Breaking Up Is Hard To Do: Why We Need Connection and Friendship

While there certainly are a lot of silly love songs out there, we also sing a lot about breakups. We lament achey breaky hearts, wrecking balls, and falling to pieces. We croon about how love is a battlefield, how it tears us apart, and when it leaves we’re in a world with no air. We emerge torn by those who leave scars. Because sometimes it lasts in love but sometimes it hurts instead.

Though the end of a relationship, whether romantic or friendly, is not a physical event, we often describe breakups in the physical language of the body. We speak of being punched in the gut or slapped in the face.

And this isn’t just English speakers — many other languages use similar references to bodily pain to describe the feelings associated with social rejection and isolation.

Why? Is a broken heart truly painful?

SocialIn Social: Why Our Brains Are Wired to Connect, social neuroscientist Matthew Lieberman reveals what the science tells us about that question.

Here’s the really interesting thing Lieberman has found in his research — physical pain and social pain (rejection and disconnection) are experienced in the same parts of the brain. He designed a study where subjects played a simulated video game of catch with two other players (who the participants were told were being controlled by other subjects in other MRI machines, but in fact were just part of the computer program).

After a few rounds of friendly catch, the other two players suddenly stopped throwing the ball to the subject. He was rejected. And the researchers knew he felt sad — not because he said anything, but because the emotion centers of his brain were activated, along with the same parts of the brain that register physical pain.

Another fascinating study had two groups who reported daily on their levels of social pain — feelings of rejection, isolation, embarrassment — over the course of three weeks. Each group also took a pill each day — one group took an inert placebo, the other took an active medication. While levels of social pain were similar in the early days of the experiment, by day 9 the medicated group was consistently reporting less social pain each day, and the difference between the two groups continued to widen until day 21. 

Are you ready for the cool part? The medication they were taking was Tylenol.

Say what?! Tylenol can lessen your feelings of emotional pain.

Lieberman concludes, “Our sensitivity to social rejection is so central to our well-being that our brains treat it like a painful event.”

Our Faustian Bargain

When our friendships or romantic relationships end, we feel pain. It hurts.

Why? Why do we feel pain at all?

Well, obviously, pain has an important survival benefit — physical pain tells us to take our hand off the stove or to stop our attempt at doing the splits when we’re 40. Our ancestors who were less sensitive to pain were much more likely to suffer fatal injuries, and therefore were less likely to survive to adulthood and pass their genes on to their offspring.

But does heartbreak have a survival benefit? In a way, it does.

Human infants are born completely helpless. An infant needs caring adults to provide for its most basic needs: food, shelter, love, and nurturing touch. When an infant doesn’t get that care, she feels pain.

Loving connections with others are not a want for the infant — they are a need. Without adults emotionally bonded to the child, the child would not survive. The infant is primed to cry in her distress, and the brains of adults are primed to be agitated by the cries of their offspring and to satisfy their demands. It looks like Maslow had his hierarchy a bit wrong — social connection with others is the most basic of our needs, without which no other needs can be met.

Not all animals have this need. Some animals eat their young. Why are humans different?

It’s that big ol‘ brain of ours. We are born long before our brains are mature, for the simple reason that we would never make it out of our mothers with fully developed craniums. We are born helpless, and therefore we’re wired to connect in powerful relationships with other humans so we can be taken care of and grow up big and strong and send our genetic material on into the future.

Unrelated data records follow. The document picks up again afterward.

(* ===== verification/Fs.v ===== *)
(** * The file system (fs.c, fs.h, struct inode of file.h)

    Blocks, inodes, file contents, directories and path names, as programs on
    the block layer (Blk.v).  The kernel state holds the inode cache; a
    [struct inode *] is an index into it.  Data that the C code copies to or
    from memory is returned or passed as a list of bytes. *)

From stdpp Require Import base numbers list gmap strings.
From Stdlib Require Import ZArith Lia.
From S2P Require Import Prelude Disk Bio Log Blk Kstring.

Local Open Scope Z_scope.
Local Open Scope prog_scope.

Definition NDIRECT : Z := 11.
Definition NINDIRECT : Z := 128.
Definition MAXFILE : Z := NDIRECT + NINDIRECT + NINDIRECT * NINDIRECT.
Definition ROOTINO : Z := 1.
Definition IPB : Z := 8.
Definition BPB : Z := 4096.
Definition DIRSIZ : Z := 14.
Definition DIRENT : Z := 16.
Definition NINODE : nat := 50.
Definition NDEV : Z := 10.
Definition T_DIR : Z := 1.
Definition T_FILE : Z := 2.
Definition T_DEV : Z := 3.
Definition I_BUSY : Z := 2 ^ 0.
Definition I_VALID : Z := 2 ^ 1.

Definition IBLOCK (i : Z) : Z := u32 (i / IPB + 2).
Definition BBLOCK (b ninodes : Z) : Z := u32 (b / BPB + ninodes / IPB + 3).

(** ** On-disk inodes *)

(** [struct dinode]. *)
Record dinode : Type := DInode {
  d_type : Z; d_major : Z; d_minor : Z; d_nlink : Z; d_size : Z; d_addrs : list Z
}.

Definition doff (inum : Z) : nat := Z.to_nat (64 * (inum mod IPB)).

(** The 13 addresses from offset [o] on. *)
Definition get_addrs (o : nat) (d : list Z) : list Z :=
  (fun i => get_le 4 (o + 4 * i) d) <$> seq 0 13.

Fixpoint put_addrs (o : nat) (l : list Z) (d : list Z) : list Z :=
  match l with
  | [] => d
  | a :: l => put_addrs (o + 4) l (put_le 4 o a d)
  end.

Definition dec_dinode (o : nat) (d : list Z) : dinode :=
  DInode (s16 (get_le 2 o d)) (s16 (get_le 2 (o + 2) d)) (s16 (get_le 2 (o + 4) d))
         (s16 (get_le 2 (o + 6) d)) (get_le 4 (o + 8) d) (get_addrs (o + 12) d).

Definition enc_dinode (o : nat) (i : dinode) (d : list Z) : list Z :=
  put_addrs (o + 12) (d_addrs i)
    (put_le 4 (o + 8) (d_size i) (put_le 2 (o + 6) (d_nlink i) (put_le 2 (o + 4) (d_minor i)
      (put_le 2 (o + 2) (d_major i) (put_le 2 o (d_type i) d))))).
(** Word [n] of block [blk]; block 0 stands for none. *)
Definition word b (blk n : Z) : Z :=
  if blk =? 0 then 0 else get_le 4 (Z.to_nat (4 * n)) (blockof b blk).

Fixpoint place b (d : dinode) (s : slot) : Z :=
  match s with
  | Top n => aget 0 (d_addrs d) n
  | Sub s n => word b (place b d s) n
  end.

(** The slots of data blocks, and all slots. *)
Definition leaf (s : slot) : bool :=
  match s with
  | Top n => (0 <=? n) && (n <? NDIRECT)
  | Sub (Top i) n => (i =? NDIRECT) && (0 <=? n) && (n <? NINDIRECT)
  | Sub (Sub (Top i) n) m =>
      (i =? NDIRECT + 1) && (0 <=? n) && (n <? NINDIRECT) && (0 <=? m) && (m <? NINDIRECT)
  | _ => false
  end.
Definition inner (s : slot) : bool :=
  match s with
  | Top n => (n =? NDIRECT) || (n =? NDIRECT + 1)
  | Sub (Top i) n => (i =? NDIRECT + 1) && (0 <=? n) && (n <? NINDIRECT)
  | _ => false
  end.
Definition valid (s : slot) : bool := leaf s || inner s.

(** The slot of block [bn] of a file. *)
Definition slot_of (bn : Z) : slot :=
  if bn <? NDIRECT then Top bn
  else if bn - NDIRECT <? NINDIRECT then Sub (Top NDIRECT) (bn - NDIRECT)
  else let n := bn - NDIRECT - NINDIRECT in Sub (Sub (Top (NDIRECT + 1)) (n / NINDIRECT)) (n mod NINDIRECT).

(** The blocks of the inode are allocated data blocks, each in one slot. *)
Record iwf b (d : dinode) : Prop := {
  iw_len : length (d_addrs d) = 13%nat;
  iw_used s : valid s = true -> place b d s <> 0 ->
    dstart <= place b d s < lstart L /\ used b (place b d s) = true;
  iw_inj s s' : valid s = true -> valid s' = true -> place b d s <> 0 -> place b d s = place b d s' -> s = s'
}.

(** The contents of a block of the file; a missing block reads as zeros. *)
Definition fblock b d (s : slot) : list Z :=
  if place b d s =? 0 then replicate BSIZE 0 else blockof b (place b d s).

Lemma valid_sub s n : valid (Sub s n) = true -> inner s = true /\ 0 <= n < NINDIRECT.
Proof.
  unfold valid, leaf, inner. destruct s as [i|[i|s m'] m]; [| |done]; unfold NDIRECT, NINDIRECT;
    intros [H|H]%orb_true_iff; bool_prop; (try done); (split; [|lia]); apply orb_true_iff || apply andb_true_iff.
  - left. by apply Z.eqb_eq.
  - right. by apply Z.eqb_eq.
  - split; [apply andb_true_iff; split; [by apply Z.eqb_eq|by apply Z.leb_le]|by apply Z.ltb_lt].
Qed.

Lemma inner_valid s : inner s = true -> valid s = true.
Proof. unfold valid. intros ->. apply orb_true_r. Qed.

Lemma leaf_valid s : leaf s = true -> valid s = true.
Proof. unfold valid. by intros ->. Qed.

Lemma leaf_not_inner s : leaf s = true -> inner s = true -> False.
Proof.
  unfold leaf, inner. destruct s as [i|[i|[i|s m''] m'] m]; unfold NDIRECT; intros H1 H2; try done;
    bool_prop; rewrite ?orb_true_iff in *; rewrite ?Z.eqb_eq in *; lia.
Qed.
Lemma cstep_ok x y : cstep x y -> step_ok x y.
Proof.
  destruct 1 as [dv n s k refs j s' k' Hr|j s k refs j' s' k' Hin Hr|l1 j l2 s k s' k' Hr| | | | |].
  - by eapply iget_ok.
  - intros Hc. cbn [fst snd] in *. apply idup_ids in Hr as [-> ->]. split; [|intros m ? ? _; apply upd_ref_holds].
    assert (Hpos : (0 < count_occ Nat.eq_dec refs j)%nat) by (by apply (count_occ_In Nat.eq_dec), list_elem_of_In).
    apply (cache_ok_ref k refs); [done|by apply Hc| |].
    + intros m Hm. cbn [count_occ]. by destruct (Nat.eq_dec j m).
    + intros i Hi. rewrite (co_count _ _ Hc j i Hi). cbn [count_occ]. destruct (Nat.eq_dec j j); [lia|done].
  - intros Hc. cbn [fst snd] in *. apply iput_ids in Hr. split.
    + eapply cache_ok_same; [exact Hr|]. apply (cache_ok_ref k (l1 ++ j :: l2)); [done|apply Hc; set_solver|..].
      * intros m Hm. rewrite count_middle. by rewrite decide_False.
      * intros i Hi. rewrite (co_count _ _ Hc j i Hi), count_middle, decide_True by done. lia.
    + intros m dv n _ Hh. eapply same_ids_holds; [exact Hr|]. by apply upd_ref_holds.
  - apply step_ok_same. by eapply keeps_ilock.
  - apply step_ok_same. by eapply keeps_iunlock.
  - apply step_ok_same. by eapply keeps_iupdate.
  - apply step_ok_same. by eapply keeps_readi.
  - apply step_ok_same. by eapply keeps_writei.
Qed.

(** The cache at boot: no references. *)
Definition icache0 k : Prop := Forall (fun i => iref i = 0) (icache k).

Lemma cache_ok_init k : icache0 k -> cache_ok k [].
Proof.
  intros H0. unfold icache0 in H0. rewrite Forall_lookup in H0. split.
  - intros j i Hi. by rewrite (H0 j i Hi).
  - by intros j ?%elem_of_nil.
  - intros j j' i i' Hi Hi' Hr. rewrite (H0 j i Hi) in Hr. lia.
Qed.
End steps.
End icache.

(** C13. However the functions of fs.c are called, starting from an inode
    cache without references, the count of every entry is the number of
    references handed out for it, no two referenced entries hold the same
    inode, and a call never changes which inode an entry that is referenced
    holds: a pointer from [iget] stays valid until its [iput]. *)
Theorem icache_references {E S} (h : forall o, M S (op_ret o)) devread devwrite s (k : fsk E) x :
  (forall m f ip n, devread m = Some f -> keeps same_ids (f ip n)) ->
  (forall m f ip bs, devwrite m = Some f -> keeps same_ids (f ip bs)) ->
  icache0 k -> rtc (cstep h devread devwrite) (s, k, []) x ->
  let '(_, k', refs) := x in
  (forall j i, icache k' !! j = Some i -> iref i = Z.of_nat (count_occ Nat.eq_dec refs j)) /\
  (forall j j' i i', icache k' !! j = Some i -> icache k' !! j' = Some i' -> 0 < iref i -> 0 < iref i' ->
     idev i = idev i' -> inum i = inum i' -> j = j') /\
  (forall y j dv n, cstep h devread devwrite x y -> j ∈ refs -> holds k' j dv n -> holds y.1.2 j dv n).
Proof.
  intros Hrd Hwr H0 Hr.
  assert (Hok : cache_ok x.1.2 x.2).
  { apply (rtc_invariant _ (fun x => cache_ok x.1.2 x.2) _ _) with (2 := Hr); [|by apply cache_ok_init].
    intros y z Hy Hst. by apply (cstep_ok h devread devwrite Hrd Hwr y z Hst). }
  destruct x as [[s' k'] refs]. cbn [fst snd] in *. split_and!; [apply Hok..|].
  intros y j dv n Hst Hj Hh. by apply (cstep_ok h devread devwrite Hrd Hwr _ y Hst Hok).
Qed.

(** Two references to one inode, one of them dropped. *)
Definition demo_icache : fsk unit := FsK (replicate NINODE inode0) tt.
Definition demo_h (o : op) : M unit (op_ret o) := match o with OBread _ _ => fun s => Ok [] s | _ => fun s => Ok tt s end.

Lemma icache_references_witness :
  exists k' i, rtc (cstep demo_h (fun _ => None) (fun _ => None)) (tt, demo_icache, []) (tt, k', [0%nat]) /\
    icache k' !! 0%nat = Some i /\ idev i = 1 /\ inum i = 7 /\ iref i = Z.of_nat (count_occ Nat.eq_dec [0%nat] 0%nat).
Proof.
  assert (Hr : exists k', rtc (cstep demo_h (fun _ => None) (fun _ => None)) (tt, demo_icache, []) (tt, k', [0%nat]) /\
    exists i, icache k' !! 0%nat = Some i /\ idev i = 1 /\ inum i = 7).
  { eexists. split.
    - eapply rtc_l; [apply (cs_iget _ _ _ 1 7); vm_compute; reflexivity|].
      eapply rtc_l; [apply (cs_idup _ _ _ 0%nat); [set_solver|vm_compute; reflexivity]|].
      eapply rtc_l; [apply (cs_iput _ _ _ [] 0%nat [0%nat]); vm_compute; reflexivity|]. apply rtc_refl.
    - vm_compute. by eexists. }
  destruct Hr as (k' & Hr & i & Hi & Hd & Hn). exists k', i. split_and!; try done.
  refine (proj1 (icache_references demo_h (fun _ => None) (fun _ => None) tt demo_icache (tt, k', [0%nat]) _ _ _ Hr) 0%nat i Hi);
    [done|done|]. vm_compute. repeat constructor.
Defined.
(** Each round but the first and the last fills a sector. *)
Definition iappend (inum : Z) (p : list Z) : M mkfs unit :=
  let* din := rinode inum in
  let* r := iappend_loop (length p / 512 + 3) din (xint (d_size din)) p in
  let '(din, off) := r in
  winode inum (set_size (xint off) din).

(** The first [used] bits set. *)
Definition balloc_bits (used : Z) : list Z :=
  fold_left (fun buf i => setbit buf (Z.of_nat i)) (seq 0 (Z.to_nat used)) (replicate 512 0).

Definition balloc (g : geometry) (used : Z) : M mkfs unit :=
  assert (used <? 512 * 8) ;;;
  wsect (ninodes g / IPB + 3) (balloc_bits used).

(** [for(i = 0; i < n; i++) wsect(i, zeroes)]. *)
Definition zero_sects (n : Z) : M mkfs unit :=
  modify (set_sects (fun m => fold_left (fun m i => <[Z.of_nat i := replicate 512 0]> m) (seq 0 (Z.to_nat n)) m)).

(** A directory entry, cleared first; [strncpy] of the name. *)
Definition add_entry (dir inum : Z) (name : list Z) : M mkfs unit :=
  iappend dir (dirent_bytes name (xshort inum)).

Fixpoint append_chunks (inum : Z) (chunks : list (list Z)) : M mkfs unit :=
  match chunks with
  | [] => ret tt
  | c :: chunks => iappend inum c ;;; append_chunks inum chunks
  end.

(** The name without a leading underscore. *)
Definition strip (name : list Z) : list Z :=
  match name with c :: n => if c =? 95 then n else name | [] => [] end.

(** One file of the command line: its name and, if it can be opened, its
    contents. *)
Definition add_file (rootino : Z) (f : list Z * option (list (list Z))) : M mkfs unit :=
  assert (negb (bool_decide (47 ∈ f.1))) ;;;
  match f.2 with
  | None => panic "open"
  | Some chunks =>
      let* inum := ialloc T_FILE in
      add_entry rootino inum (strip f.1) ;;;
      append_chunks inum chunks
  end.

Fixpoint add_files (rootino : Z) (fs : list (list Z * option (list (list Z)))) : M mkfs unit :=
  match fs with
  | [] => ret tt
  | f :: fs => add_file rootino f ;;; add_files rootino fs
  end.

Definition sb_block (g : geometry) : list Z :=
  put_le 4 12 (xint (nlog g)) (put_le 4 8 (xint (ninodes g)) (put_le 4 4 (xint (nblocks g))
    (put_le 4 0 (xint (fssize g)) (replicate 512 0)))).

Definition main (g : geometry) (files : list (list Z * option (list (list Z)))) : M mkfs unit :=
  let bitblocks := fssize g / (512 * 8) + 1 in
  let used := ninodes g / IPB + 3 + bitblocks in
  modify (fun s => MkFs (sects s) used used (freeinode s)) ;;;
  assert (nblocks g + used + nlog g =? fssize g) ;;;
  zero_sects (nblocks g + used + nlog g) ;;;
  wsect 1 (sb_block g) ;;;
  let* rootino := ialloc T_DIR in
  assert (rootino =? ROOTINO) ;;;
  add_entry rootino rootino [46] ;;;
  add_entry rootino rootino [46; 46] ;;;
  add_files rootino files ;;;
  let* din := rinode rootino in
  let off := xint (d_size din) in
  let off := (off / 512 + 1) * 512 in
  winode rootino (set_size (xint off) din) ;;;
  let* s := gets id in
  balloc g (usedblocks s).

Definition mkfs_start : mkfs := MkFs ∅ 0 0 1.

(** ** The image as a block store

    While mkfs runs, the bitmap on the image is not written yet.  [b] is the
    block store that has the image's blocks and the bitmap that mkfs will
    write in the end: the first [freeblock] blocks are in use. *)

Section image.
Context (g : geometry).
Local Abbreviation L := (Layout 1 (fssize g - nlog g) (nlog g)).
Local Abbreviation sb := (SuperBlock (fssize g) (nblocks g) (ninodes g) (nlog g)).
Context (Hgeo : fsgeo L sb) (Hshort : ninodes g <= 65536).
Implicit Types (b : bstate) (m : mkfs) (d : dinode).

Definition bitmap (n : Z) : Prop := exists j, 0 <= j < fssize g /\ bmblock sb j = n.

Record built m b : Prop := Built {
  bu_disk : fsdisk L sb b;
  bu_sects n : 0 <= n < lstart L -> ~ bitmap n -> sects m !! n = Some (blockof L b n);
  bu_bitmap n : bitmap n -> sects m !! n = Some (replicate BSIZE 0);
  bu_used n : 0 <= n < fssize g -> used L sb b n = (n <? freeblock m);
  bu_zero n : freeblock m <= n < lstart L -> blockof L b n = replicate BSIZE 0;
  bu_range : dstart sb <= freeblock m <= lstart L;
  bu_count : usedblocks m = freeblock m;
  bu_locked : locked b = ∅
}.

Lemma geo_bounds : 4 <= dstart sb <= lstart L /\ lstart L <= fssize g < 2 ^ 31.
Proof.
  pose proof (dstart_lstart L sb Hgeo). pose proof (fg_log _ _ Hgeo). pose proof (fg_size _ _ Hgeo). simpl in *. lia.
Qed.

Lemma data_bitmap n : dstart sb <= n -> ~ bitmap n.
Proof. intros Hn (j & Hj & He). by apply (data_not_bitmap L sb Hgeo n j) in He. Qed.

Lemma built_free m b : built m b -> freeblock m < lstart L -> first_free L sb b (freeblock m).
Proof.
  intros Hb Hf. pose proof geo_bounds. pose proof (bu_range _ _ Hb). split; [lia|].
  split; [rewrite (bu_used _ _ Hb) by lia; apply Z.ltb_irrefl|].
  intros n Hn. rewrite (bu_used _ _ Hb) by lia. apply Z.ltb_lt; lia.
Qed.

(** [take_block] is [balloc] of the kernel. *)
Lemma built_take m b : built m b -> freeblock m < lstart L ->
  exists m', take_block m = Ok (freeblock m) m' /\ built m' (alloc L sb b (freeblock m)) /\
    sects m' = sects m /\ freeblock m' = freeblock m + 1 /\ freeinode m' = freeinode m.
Proof.
  intros Hb Hf. pose proof geo_bounds as Hg. pose proof (bu_range _ _ Hb) as Hr.
  pose proof (built_free _ _ Hb Hf) as Hff. pose proof (bu_disk _ _ Hb) as Hd.
  eexists. split; [reflexivity|]. cbn [sects freeblock freeinode]. rewrite (u32_id (freeblock m + 1)) by lia.
  split; [|done]. constructor; cbn [sects freeblock usedblocks].
  - by apply fsdisk_alloc.
  - intros n Hn Hnb. rewrite (bu_sects _ _ Hb) by done. f_equal.
    destruct (decide (n = freeblock m)) as [->|Hne].
    + rewrite (blockof_alloc_new L sb Hgeo) by done. apply (bu_zero _ _ Hb). lia.
    + symmetry. apply (blockof_alloc_frame L sb Hgeo); try done. intros j Hj He. apply Hnb. by exists j.
  - apply (bu_bitmap _ _ Hb).
  - intros n Hn. rewrite (used_alloc L sb Hgeo) by done. rewrite (bu_used _ _ Hb) by done.
    destruct (bool_decide_reflect (freeblock m = n)) as [->|]; simpl; lia.
  - intros n Hn. rewrite (blockof_alloc_frame L sb Hgeo); try done; [|lia|].
    + apply (bu_zero _ _ Hb). lia.
    + intros j Hj He. apply (data_bitmap n); [lia|]. by exists j.
  - lia.
  - rewrite (bu_count _ _ Hb). apply u32_id. lia.
  - apply Hb.
Qed.

(** Writing a sector that is in use and not of the bitmap. *)
Lemma built_wsect m b n x : built m b -> 1 < n < freeblock m -> ~ bitmap n -> length x = BSIZE ->
  built (set_sects <[n := x]> m) (setblock L b n x).
Proof.
  intros Hb Hn Hnb Hx. pose proof geo_bounds as Hg. pose proof (bu_range _ _ Hb) as Hr.
  assert (Hne : forall j, 0 <= j < sb_size sb -> bmblock sb j <> n) by (intros j Hj He; apply Hnb; by exists j).
  constructor; cbn [sects set_sects freeblock usedblocks].
  - apply (fsdisk_set L sb Hgeo); [apply Hb|lia|done|done].
  - intros k Hk Hkb. rewrite blockof_set. case_decide as E; [subst; apply lookup_insert_eq|].
    rewrite lookup_insert_ne by done. by apply Hb.
  - intros k Hk. rewrite lookup_insert_ne by (intros ->; done). by apply Hb.
  - intros k Hk. rewrite used_set by done. by apply Hb.
  - intros k Hk. rewrite blockof_set, decide_False by lia. by apply Hb.
  - done.
  - apply Hb.
  - apply Hb.
Qed.

(** ** Blocks of a file *)

(** The slot [s] has a block; if it had none it has a new one, and nothing
    else has changed. *)
Record ensured m b d (s : slot) m' b' d' : Prop := Ensured {
  en_nz : place L b' d' s <> 0;
  en_grows : grows L sb b d b' d';
  en_data s' : leaf s' = true -> fblock L b' d' s' = fblock L b d s';
  en_same : d' = d \/ place L b d s = 0;
  en_built : built m' b';
  en_inodes : freeinode m' = freeinode m;
  en_place s' : valid s' = true -> s' <> s -> place L b' d' s' = place L b d s';
  en_free : freeblock m' = freeblock m + (if place L b d s =? 0 then 1 else 0)
}.

Lemma ensured_refl m b d s : built m b -> iwf L sb b d -> place L b d s <> 0 -> ensured m b d s m b d.
Proof.
  intros Hb Hw Hp. split; try done; [apply grows_refl; [apply Hb|done]|by left|].
  rewrite (proj2 (Z.eqb_neq _ _) Hp). lia.
Qed.

Lemma ensured_filled m b d s m' b' d' n : built m b -> iwf L sb b d -> filled L sb b d b' d' s n ->
  built m' b' -> freeinode m' = freeinode m -> freeblock m' = freeblock m + 1 -> ensured m b d s m' b' d'.
Proof.
  intros Hb Hw Hf Hb' Hi Hn. pose proof (fi_empty _ _ _ _ _ _ _ _ Hf) as H0.
  pose proof (first_free_data _ _ _ _ (bu_disk _ _ Hb) (fi_free _ _ _ _ _ _ _ _ Hf)). pose proof geo_bounds.
  split; try done.
  - rewrite (fi_place _ _ _ _ _ _ _ _ Hf), decide_True by (done || apply Hf). lia.
  - eapply filled_grows; try done. apply Hb.
  - eapply filled_data; try done. apply Hb.
  - by right.
  - intros s' Hs' Hne. by rewrite (fi_place _ _ _ _ _ _ _ _ Hf), decide_False.
  - rewrite H0. simpl. done.
Qed.

Lemma place_range b d s : iwf L sb b d -> valid s = true -> 0 <= place L b d s < 2 ^ 32 /\
  (place L b d s <> 0 -> dstart sb <= place L b d s < lstart L).
Proof.
  intros Hw Hs. pose proof geo_bounds. destruct (decide (place L b d s = 0)) as [->|Hne]; [lia|].
  destruct (iw_used _ _ _ _ Hw s Hs Hne). lia.
Qed.

Lemma place_free m b d s : built m b -> iwf L sb b d -> valid s = true -> place L b d s <> 0 ->
  dstart sb <= place L b d s < freeblock m.
Proof.
  intros Hb Hw Hs Hne. destruct (iw_used _ _ _ _ Hw s Hs Hne) as [Hr Hu]. pose proof geo_bounds.
  rewrite (bu_used _ _ Hb) in Hu by lia. lia.
Qed.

Lieberman describes this as the Faustian bargain we made with evolution: Want to compose music or build skyscrapers or learn quantum physics when you grow up? Then you need emotional connections with others, and it’ll hurt when you lose them. And sorry, you can’t shut that system off once you’re fully grown.

We need friendship and deep social connections. Research demonstrates that having poor social connections is as dangerous to our health as smoking two packs of cigarettes a day. So we enter into the bargain. We reach out to others, we become vulnerable and exposed and cared for and protected. We do this with no guarantee that the relationship will last.

We do it for our survival.

So reach out and nurture your connections with others. Your life depends on it.